(Records contained in a dataset)

┄┄┄┄┄┄

(** * Social publishing: platform compatibility, token validation,
      resumable chunked upload and fan-out

    A shallow embedding of the publishing code of the repository:
    - the compatibility predicate of the upload dialog (component
      [SocialMediaUploadModal]), module [Compat], and the handlers of the
      dialog for the selection and the upload, module [Dialog];
    - the edge functions [youtube-upload], [youtube-oauth] and
      [instagram-oauth]: token check, resumable chunked upload, responses
      and error handling, modules [YoutubeUpload], [YoutubeOauth] and
      [InstagramOauth]; the edge function [instagram-post], module
      [InstagramPost];
    - the hook [useSocialMediaUpload]: the upload functions of the
      platforms and the fan-out [uploadToSocialMedia], module [Hook]; the
      connection check and the disconnection of the hook [useYouTubeAuth],
      module [YouTubeAuth].

    Conventions of the embedding.
    - A JavaScript string is a [string]; one character stands for one code
      unit.  [null] and [undefined] are [None].
    - A JavaScript number that the code computes with is a [num]: an exact
      integer or [NaN].  Byte offsets, lengths and millisecond time stamps
      stay far below 2^53, where the exact integers and the doubles agree.
    - JSON documents that the code receives (request bodies, answers of the
      platforms, rows of the database) are records of the fields that the
      code reads, every optional field being an [option].
    - Everything outside the program (network, database, clock, local
      storage, library functions of the runtime) is an [Env]: a record of
      answer functions that may depend on the calls made so far.  Every
      call is recorded in a chronological trace of [event]s.
    - A loop whose number of iterations is not bounded by the code takes a
      bound on the iterations that are run; [Unfinished] is the outcome
      when the bound is reached.
    - Console logging is left out; it has no effect on control flow except
      where an argument of a log call can throw, which is kept. *)

From Stdlib Require Import ZArith List String Ascii Bool Lia.
From Stdlib Require Import DecimalString DecimalZ DecimalPos DecimalFacts.
Import ListNotations.
Open Scope string_scope.
Open Scope Z_scope.

Set Implicit Arguments.

(* ================================================================== *)
(** * JavaScript values and library functions used by the code *)

Module Js.

(** ** Numbers *)

Inductive num : Type :=
| Num (z : Z)
| NaN.

Definition add (a b : num) : num :=
  match a, b with
  | Num x, Num y => Num (x + y)
  | _, _ => NaN
  end.

Definition sub (a b : num) : num :=
  match a, b with
  | Num x, Num y => Num (x - y)
  | _, _ => NaN
  end.

Definition mul (a b : num) : num :=
  match a, b with
  | Num x, Num y => Num (x * y)
  | _, _ => NaN
  end.

(** [Math.min]: [NaN] if either argument is. *)
Definition min (a b : num) : num :=
  match a, b with
  | Num x, Num y => Num (Z.min x y)
  | _, _ => NaN
  end.

(** [a <= b] and [a < b]: false as soon as one side is [NaN]. *)
Definition leb (a b : num) : bool :=
  match a, b with
  | Num x, Num y => x <=? y
  | _, _ => false
  end.

Definition ltb (a b : num) : bool :=
  match a, b with
  | Num x, Num y => x <? y
  | _, _ => false
  end.

(** Decimal rendering of an integer, as [Number.prototype.toString] and
    template literals give it. *)
Definition string_of_Z (z : Z) : string :=
  NilZero.string_of_int (Z.to_int z).
(** The body of the initialisation effect, run for the render [r] on the
    state [s]; the flag tells whether it dispatched an update. *)
Definition initEffect (r s : Chat) : Chat * bool :=
  let s := setGenerationTimeoutRef None s in
  match activeCandidate r with
  | None => (setInitCleanup false (setLoading false s), false)
  | Some active =>
      let currentQuestionIndex := Candidate.currentQuestionIndex active in
      let s :=
        if negb (hasGeneratedQuestions s)
           && InterviewStatus_eqb (Candidate.interviewStatus active) not_started
        then snd (runNet (testConnection apiKey net) s) else s in
      if InterviewStatus_eqb (Candidate.interviewStatus active) completed
      then (setInitCleanup false s, false)
      else if currentQuestionIndex <? 6 then
        match Candidate.questions active with
        | [] =>
            if negb (hasGeneratedQuestions s) then
              (setInitCleanup true
                 (addTask (Generating active)
                    (setLoading true
                       (setGenerationTimeoutRef (Some (loading r))
                          (setHasGeneratedQuestions true s)))), false)
            else (setInitCleanup true s, false)
        | _ :: _ =>
            if length (Candidate.questions active) <=? currentQuestionIndex then
              let safeIndex := Nat.max 0 (length (Candidate.questions active) - 1) in
              match Candidate.questions active !! safeIndex with
              | Some q =>
                  let newTimeLeft := JS.orZ (Candidate.timeLeft active) (Question.timeLimit q) in
                  let changed := negb (currentQuestionIndex =? safeIndex)
                                 || negb (Candidate.timeLeft active =? newTimeLeft)%Z in
                  let s := if changed
                           then countClamp
                                  (dispatchUpdate (withIndex active safeIndex newTimeLeft) s)
                           else s in
                  (setInitCleanup false (setTimeLeft newTimeLeft s), changed)
              | None => (setInitCleanup false s, false)
              end
            else
              match Candidate.questions active !! currentQuestionIndex with
              | Some currentQuestion =>
                  let newTimeLeft :=
                    JS.orZ (Candidate.timeLeft active) (Question.timeLimit currentQuestion) in
                  let s := if negb (timeLeft r =? newTimeLeft)%Z
                           then setTimeLeft newTimeLeft s else s in
                  (setInitCleanup true (setLoading false s), false)
              | None => (setInitCleanup false s, false)
              end
        end
      else if (6 <=? currentQuestionIndex)
              && negb (length (Candidate.questions active) =? 0)
              && noScore (Candidate.score active) then
        if negb (hasFinishedInterview s) then
          (setInitCleanup true
             (addTask (Finishing active)
                (setLoading true (setHasFinishedInterview true s))), false)
        else (setInitCleanup true s, false)
      else (setInitCleanup true (setLoading false s), false)
  end.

┄┄┄┄┄┄

Exercise requirements
Pull out every line of the records above that contains the word "changed".

Written answer
                  let changed := negb (currentQuestionIndex =? safeIndex)
                  let s := if changed
                  (setInitCleanup false (setTimeLeft newTimeLeft s), changed)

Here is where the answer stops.